The soundtrack album of Pyaar Prema Kaadhal was composed by Yuvan Shankar Raja, which features 12 tracks, the most ever in his album. The lyrics were written by Niranjan Bharathi, Vivek, Madhan Karky and Mohan Rajan, Malaysian singer-songwriter Oviya Oomapathy, and Elan himself. Sid Sriram, Sanjith Hegde, Al Rufian and Teejay Arunasalam recorded for the film's songs, collaborating with the composer for the first time, as well as lyricists Vivek and Mohan Rajan. The album was preceded with two singles: "High On Love" and "Dope Track" released on 13 February and 9 June 2018. The album was released on 29 July 2018 in Chennai.

== Release ==
Trident Arts acquired the Tamil Nadu theatrical rights of Pyaar Prema Kaadhal for ₹3 crore, and the film was released on 10 August 2018. It was initially brought forward to 9 August 2018, to avoid a box office clash with Vishwaroopam II, but out of respect for the former Tamil Nadu chief minister M. Karunanidhi who died on 7 August, it was pushed back to the original date. The film was dubbed into Telugu under the same name and was released on 21 September 2018.

== Reception ==
=== Critical response ===
Thinkal Menon of The Times of India gave 3 out of 5 and stated, "A little more emotional connect would have worked wonders for the film, which however managed to stay away from a clichéd climax". Sify gave 3 out of 5 and stated "Pyaar Prema Kaadhal also has all these elements but what works in favor of the film is a fresh new pair and sensible characterization". Srinivasa Ramanujam of The Hindu commented, "A refreshing take on the complications of modern romance". Anupama Subramanian of Deccan Chronicle gave the film a 3 out of 5 stars and stated "A major success of the movie is Elan's well-etched characters and apt casting of the lead refreshing pair". Gopinath Rajendran of The New Indian Express gave 3 out of 5 and stated, "A gratifying musical modelled on the modern relationship". Ashameera Aiyappan of The Indian Express gave 3 out of 5 and stated "The film felt too 'wannabe' at a few places.

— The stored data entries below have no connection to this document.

(** Every one of the 16 combinations of the four inputs is produced by some
    operating-flags word and terminal state, and decided by the table. *)
Lemma sleep_policy_all_combinations (a b c d : bool) :
  exists flags dtr,
    flag_set flags (fDeepSleepTest sample_platform) = a /\
    USBCON sample_platform && dtr = b /\
    flag_set flags (fDisableDeepSleep sample_platform) = c /\
    flag_set flags (fUnattended sample_platform) = d /\
    mode_of (checkDeepSleep sample_platform flags dtr) = decide_table a b c d.
Proof.
  exists ((if a then Z.shiftl 1 19 else 0) + (if c then Z.shiftl 1 17 else 0)
          + (if d then 1 else 0)), b.
  destruct a, b, c, d; repeat split; reflexivity.
Qed.

(** ** Downlink configuration *)

Lemma lor_shiftl_8 (hi lo : Z) :
  0 <= lo < 256 -> Z.lor (Z.shiftl hi 8) lo = 256 * hi + lo.
Proof.
  intros Hlo.
  assert (Hand : Z.land (Z.shiftl hi 8) lo = 0).
  { apply Z.bits_inj'. intros m Hm. rewrite Z.land_spec, Z.bits_0.
    destruct (Z.lt_ge_cases m 8).
    - rewrite Z.shiftl_spec_low by lia. reflexivity.
    - destruct (Z.eq_dec lo 0) as [-> | Hnz].
      + rewrite Z.bits_0. apply andb_false_r.
      + rewrite (Z.bits_above_log2 lo m); [apply andb_false_r | lia |].
        apply Z.log2_lt_pow2; [lia|].
        apply Z.lt_le_trans with (2 ^ 8); [simpl; lia|].
        apply Z.pow_le_mono_r; lia. }
  pose proof (Z.add_lor_land (Z.shiftl hi 8) lo) as H.
  rewrite Hand in H.
  pose proof (Z.shiftl_mul_pow2 hi 8 ltac:(lia)) as Hs.
  change (2 ^ 8) with 256 in Hs. lia.
Qed.

Lemma msg_at_range (pMessage : list Z) (k : nat) : 0 <= msg_at pMessage k < 256.
Proof. unfold msg_at, uint8. apply Z.mod_pos_bound. lia. Qed.

(** [receiveMessage] on the application port with a message of 2 or 3
    bytes, in closed form. *)
Lemma receiveMessage_config (s : State) (pMessage : list Z) :
  (length pMessage = 2 \/ length pMessage = 3)%nat ->
  receiveMessage s 1 pMessage =
    if (interval_of pMessage <? CATCFG_T_MIN) || (interval_of pMessage >? CATCFG_T_MAX)
    then (RxOutOfRange, s)
    else (RxAccepted,
          setTxCycleTime s (interval_of pMessage)
            (if (length pMessage =? 3)%nat then msg_at pMessage 2
             else CATCFG_INTERVAL_COUNT)).
Proof.
  intros Hlen. unfold receiveMessage, interval_of.
  rewrite lor_shiftl_8 by apply msg_at_range.
  destruct Hlen as [-> | ->]; reflexivity.
Qed.

(** C5. On the application port, for a message of 2 or 3 bytes, the first
    two bytes are a big-endian 16-bit interval; the message is rejected as
    out of range exactly when the interval is below [CATCFG_T_MIN] or above
    [CATCFG_T_MAX] (both bounds are accepted), a rejected message leaves
    the state untouched, and an accepted one stores the interval. *)
Theorem downlink_interval_bounds (s : State) (port : Z) (pMessage : list Z) :
  port = 1 ->
  (length pMessage = 2 \/ length pMessage = 3)%nat ->
  let interval := 256 * msg_at pMessage 0 + msg_at pMessage 1 in
  let result := receiveMessage s port pMessage in
  (fst result = RxOutOfRange <-> interval < CATCFG_T_MIN \/ interval > CATCFG_T_MAX) /\
  (fst result = RxOutOfRange -> snd result = s) /\
  (fst result = RxAccepted <-> CATCFG_T_MIN <= interval <= CATCFG_T_MAX) /\
  (fst result = RxAccepted -> gTxCycle (snd result) = interval) /\
  CATCFG_T_MIN = 10 /\ CATCFG_T_MAX = 3600.
Proof.
  intros -> Hlen. cbv zeta. rewrite (receiveMessage_config s pMessage Hlen).
  fold (interval_of pMessage).
  destruct (Z.ltb_spec (interval_of pMessage) CATCFG_T_MIN) as [Hlo | Hlo];
    destruct (Z.gtb_spec (interval_of pMessage) CATCFG_T_MAX) as [Hhi | Hhi];
    cbn [orb fst snd]; unfold interval_of in *;
    change CATCFG_T_MIN with 10 in *; change CATCFG_T_MAX with 3600 in *;
    (repeat split; try reflexivity; try discriminate; try lia;
     intros; try discriminate; try lia; try reflexivity).
Qed.

Lemma downlink_interval_bounds_witness :
  1 = 1 /\
  (length [0; 10] = 2 \/ length [0; 10] = 3)%nat /\
  let interval := 256 * msg_at [0; 10] 0 + msg_at [0; 10] 1 in
  let result := receiveMessage sample_state 1 [0; 10] in
  (fst result = RxOutOfRange <-> interval < CATCFG_T_MIN \/ interval > CATCFG_T_MAX) /\
  (fst result = RxOutOfRange -> snd result = sample_state) /\
  (fst result = RxAccepted <-> CATCFG_T_MIN <= interval <= CATCFG_T_MAX) /\
  (fst result = RxAccepted -> gTxCycle (snd result) = interval) /\
  CATCFG_T_MIN = 10 /\ CATCFG_T_MAX = 3600.
Proof.
  split; [reflexivity|]. split; [left; reflexivity|].
  exact (downlink_interval_bounds sample_state 1 [0; 10] eq_refl (or_introl eq_refl)).
Defined.

(** The bounds themselves are accepted; one second outside is not. *)
Example downlink_at_the_bounds :
  receiveMessage sample_state 1 [0x00; 0x0a]
    = (RxAccepted, setTxCycleTime sample_state CATCFG_T_MIN CATCFG_INTERVAL_COUNT) /\
  receiveMessage sample_state 1 [0x0e; 0x10; 7]
    = (RxAccepted, setTxCycleTime sample_state CATCFG_T_MAX 7) /\
  receiveMessage sample_state 1 [0x00; 0x09] = (RxOutOfRange, sample_state) /\
  receiveMessage sample_state 1 [0x0e; 0x11] = (RxOutOfRange, sample_state).
Proof. repeat split. Qed.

But these are very minor grouses for a film that gets most of the things right". Baradwaj Rangan, writing for Film Companion, gave 3.5 out of 5 and stated, "The film is a well-acted, well-made love story that goes far beyond rom-com clichés".

=== Box office ===
At the end of three days, the film grossed ₹9.29 crore.

== Accolades ==

| Event | Category | Recipient(s) and nominee(s) | Result | Ref. |
| Behindwoods Gold Medal | Voice of the Year | Sid Sriram | Won |  |
| Ananda Vikatan Cinema Awards | Best Debut Actress | Raiza Wilson | Won |  |
| JFW Awards | Best Actress in a Debut Role | Raiza Wilson | Won |  |
| Edison Awards | Best Debut Actress | Raiza Wilson | Won |  |
| Romantic Hero of the year | Harish Kalyan | Won |
| 8th South Indian International Movie Awards | SIIMA Award for Best Male Playback Singer | Sid Sriram | Nominated |  |
| SIIMA Award for Best Music Director | Yuvan Shankar Raja | Nominated |
| SIIMA Award for Best Debut Actress | Raiza Wilson | Won |
| 66th Filmfare Awards South | Filmfare Award for Best Male Playback Singer – Tamil | Sid Sriram | Won |  |
| Filmfare Award for Best Music Director – Tamil | Yuvan Shankar Raja | Nominated |
| Filmfare Award for Best Female Debut – South | Raiza Wilson | Won |

== Remakes ==
Following its success, Elan announced that Pyaar Prema Kaadhal would be remade in Hindi, with Sandeep Singh financing the project, but it did not materialise. The film was remade in Telugu as Urvasivo Rakshasivo (2022).